Chamber should take a closer look before condemning provincial budget

Plain Rhetoric
By Bill McQuarrie
February 27, 2018 - 5:00am
Image Credit: CFJC Today

KAMLOOPS — The Kamloops Chamber of Commerce decried the new BC budget of last week with an eye popping, over the top comment suggesting, “...businesses of all sizes — from dry cleaners to family logging companies — are facing the cumulative effect of crippling tax increases that will challenge their ability to invest and grow."

Now I don’t personally know of a local dry cleaner or other small business who operates with a payroll in excess of the half a million dollars a year. However, that is the minimum annual payroll required before the dreaded employer 1.95% MSP health tax you are against, kicks in. And from there it is scaled until you reach $1.5 million in payroll costs.

That is not exactly going to challenge small businesses here, so despite the wringing of hands and predictions of calamitous consequences, many local small businesses will not have to pay anything.

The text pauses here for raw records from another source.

(** * The agent orchestrator of [src/services/agent_orchestrator.py]

    A shallow embedding of the task-orchestration layer: the task and agent
    records, the worker selection policy [_select_agent], one iteration of
    the dispatcher loop [_task_processor], the execution activity
    [_execute_task], the four agent classes' [execute_task] and the polling
    reader [get_task_result].

    The program is a single-threaded asyncio application: control changes
    hands only at an [await] that really suspends.  Every piece of code
    between two suspension points is therefore one atomic transition of the
    orchestrator's state, and the embedding is a labelled transition
    function [step] whose labels are the scheduler's choices (which
    activity runs next) and the environment's answers (the clock, the drawn
    uuid, what the awaited collaborators returned). *)

From Stdlib Require Import SpecFloat.
From stdpp Require Import gmap strings list.

Open Scope string_scope.
Open Scope Z_scope.
Open Scope list_scope.

(** ** Enumerations *)

Inductive TaskPriority := CRITICAL | HIGH | MEDIUM | LOW.

Inductive TaskStatus := PENDING | IN_PROGRESS | COMPLETED | FAILED | CANCELLED.

(** The Python classes deriving from [Agent]. *)
Inductive AgentClass := TemplateAgent | ServerAgent | CoordinatorAgent | MonitorAgent.

#[global] Instance TaskStatus_eq_dec : EqDecision TaskStatus.
Proof. solve_decision. Defined.

#[global] Instance AgentClass_eq_dec : EqDecision AgentClass.
Proof. solve_decision. Defined.

(** What a call may do: return a value or raise an exception (whose
    [str(e)] is kept). *)
Inductive outcome (A : Type) :=
  | Returned (a : A)
  | Raised (msg : string).
Arguments Returned {A} a.
Arguments Raised {A} msg.

(** ** Records *)

(** The result dict of an agent.  [success] is the value of
    [result.get('success', False)]; the remaining keys are payload that the
    orchestrator never reads. *)
Record Result := mkResult {
  success : bool;
  res_error : option string
}.

(** The task dict.  A key that the code adds later ([assigned_agent],
    [started_at], [result], [completed_at], [execution_time], [error]) is an
    option that is [None] while the key is absent.  [task_id] is the uuid4
    that [submit_task] draws (the 128-bit number; [str] renders it
    injectively).  Timestamps are clock readings in microseconds. *)
Record Task := mkTask {
  task_id : N;
  task_type : string;
  data : list (string * string);
  priority : TaskPriority;
  required_agent : option string;
  created_at : Z;
  status : TaskStatus;
  assigned_agent : option string;
  started_at : option Z;
  result : option Result;
  completed_at : option Z;
  execution_time : option Z;
  error : option string
}.

(** The mutable part of an [Agent] object together with its class and its
    [name]; [tasks_completed], [tasks_failed] and [last_activity] are the
    entries of [performance_metrics]. *)
Record Agent := mkAgent {
  agent_class : AgentClass;
  name : string;
  capabilities : list string;
  current_task : option Task;
  tasks_completed : nat;
  tasks_failed : nat;
  last_activity : option Z;
  is_busy : bool
}.

(** [system_metrics] of the orchestrator. *)
Record Metrics := mkMetrics {
  total_tasks : nat;
  completed_count : nat;   (* system_metrics['completed_tasks'] *)
  failed_count : nat       (* system_metrics['failed_tasks'] *)
}.

(** An execution activity created by
    [asyncio.create_task(self._execute_task(agent, task))].  It holds a
    reference to the agent (its key in the pool, which never changes) and to
    the task.  It is either not yet started, or suspended inside the agent's
    [execute_task] at an [await], remembering [start_time]. *)
Inductive Phase := Spawned | Awaiting (start_time : Z).

Record Coroutine := mkCoroutine {
  co_agent : string;
  co_task : Task;
  co_phase : Phase
}.

(** The orchestrator object, and the execution activities that the event
    loop holds for it.  [agents] is the dict built by [__init__], kept in
    insertion order because [_select_agent] iterates over [values()]. *)
Record Orchestrator := mkOrchestrator {
  agents : list (string * Agent);
  task_queue : list Task;
  active_tasks : gmap N Task;
  completed_tasks : list Task;
  system_metrics : Metrics;
  coroutines : list Coroutine
}.

(** ** Field updates *)

Definition set_status (s : TaskStatus) (t : Task) : Task :=
  mkTask (task_id t) (task_type t) (data t) (priority t) (required_agent t)
         (created_at t) s (assigned_agent t) (started_at t) (result t)
         (completed_at t) (execution_time t) (error t).

Definition set_error (e : string) (t : Task) : Task :=
  mkTask (task_id t) (task_type t) (data t) (priority t) (required_agent t)
         (created_at t) (status t) (assigned_agent t) (started_at t) (result t)
         (completed_at t) (execution_time t) (Some e).

Definition set_assigned_agent (a : string) (t : Task) : Task :=
  mkTask (task_id t) (task_type t) (data t) (priority t) (required_agent t)
         (created_at t) (status t) (Some a) (started_at t) (result t)
         (completed_at t) (execution_time t) (error t).

Definition set_started_at (now : Z) (t : Task) : Task :=
  mkTask (task_id t) (task_type t) (data t) (priority t) (required_agent t)
         (created_at t) (status t) (assigned_agent t) (Some now) (result t)
         (completed_at t) (execution_time t) (error t).

Definition set_result (r : Result) (t : Task) : Task :=
  mkTask (task_id t) (task_type t) (data t) (priority t) (required_agent t)
         (created_at t) (status t) (assigned_agent t) (started_at t) (Some r)
         (completed_at t) (execution_time t) (error t).

Definition set_completed_at (now : Z) (t : Task) : Task :=
  mkTask (task_id t) (task_type t) (data t) (priority t) (required_agent t)
         (created_at t) (status t) (assigned_agent t) (started_at t) (result t)
         (Some now) (execution_time t) (error t).

Definition set_execution_time (d : Z) (t : Task) : Task :=
  mkTask (task_id t) (task_type t) (data t) (priority t) (required_agent t)
         (created_at t) (status t) (assigned_agent t) (started_at t) (result t)
         (completed_at t) (Some d) (error t).

Definition set_agents (ags : list (string * Agent)) (o : Orchestrator) : Orchestrator :=
  mkOrchestrator ags (task_queue o) (active_tasks o) (completed_tasks o)
                 (system_metrics o) (coroutines o).

Definition set_task_queue (q : list Task) (o : Orchestrator) : Orchestrator :=
  mkOrchestrator (agents o) q (active_tasks o) (completed_tasks o)
                 (system_metrics o) (coroutines o).

Definition set_active_tasks (m : gmap N Task) (o : Orchestrator) : Orchestrator :=
  mkOrchestrator (agents o) (task_queue o) m (completed_tasks o)
                 (system_metrics o) (coroutines o).

Definition set_completed_tasks (l : list Task) (o : Orchestrator) : Orchestrator :=
  mkOrchestrator (agents o) (task_queue o) (active_tasks o) l
                 (system_metrics o) (coroutines o).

However, most families will feel the positive impact of this budget as once MSP premiums are eliminated, they will save upwards of $1800 a year. Should they decide to spend that extra money here in town, businesses will benefit through increased sales while not having to pay the payroll-based Health Tax.

The chamber’s logic seems flawed as this could benefit their members, not harm them. It could be a financial windfall and I have trouble understanding why this business organization condemns a socially responsible initiative that gives money back to families — especially when that money will be spent locally instead of being taken by the government. Unless, of course, they see the chamber and its business members opposing the $1800 households will recover.

Then there is the improved childcare benefit that will allow more working parents to return to work. Affordable childcare means two family incomes again make sense with more of the money earned staying in the household as opposed to the daycare.

This helps local businesses as employees on maternity leave can now afford to come back to work. It’s a head scratcher and hard for me to understand why an organization dedicated to representing Kamloops businesses and businesspeople see this as a bad idea? More disposable income to spend locally and trained and experienced employees returning to work after mat leave.

Businesses will also benefit from the new pharmacare program with nearly 250,000 families paying less or in some cases nothing for prescription drugs. This benefits chamber members as money once spent on medically prescribed drugs will now be spent locally on essentials such as food and clothing.

The budget also signals a return to spending on education, both public and post secondary. Does this not benefit the business community by providing a more educated and skilled workforce?

The budget then proposed a capital-spending program of $15.8 billion over 3 years. Neglected infrastructure as well as schools and hospitals will finally be upgraded and in the process employ thousands of workers. What part of that will be a crippling blow to local businesses that will challenge their ability to prosper and grow?

Not investing in local infrastructure would mean our long awaited hospital construction would be cancelled. Jobs will not happen and our local healthcare will continue to deteriorate, leaving me wondering just what the chamber really wants for Kamloops.

I sometimes see our local chamber as an organization guided more by partisan politics than an independent body charged with making local business thrive. Can they not distance themselves from their political friends long enough to consider the community as a whole?

Most chamber members are not in the millionaire category and are just normal small business owners struggling like the rest of us. They help the economy by creating jobs and will feel little or no negative impact from this budget. They will also, as individuals, receive the same savings you and I will get from this budget.

So, Kamloops Chamber of Commerce, maybe it’s time to dial it back on the partisan rhetoric and step up to the plate with an impartial analysis. Political boosterism and wild-eyed declarations of pending doom are not a healthy organizational sign or the way to gain the respect and trust of the entire community.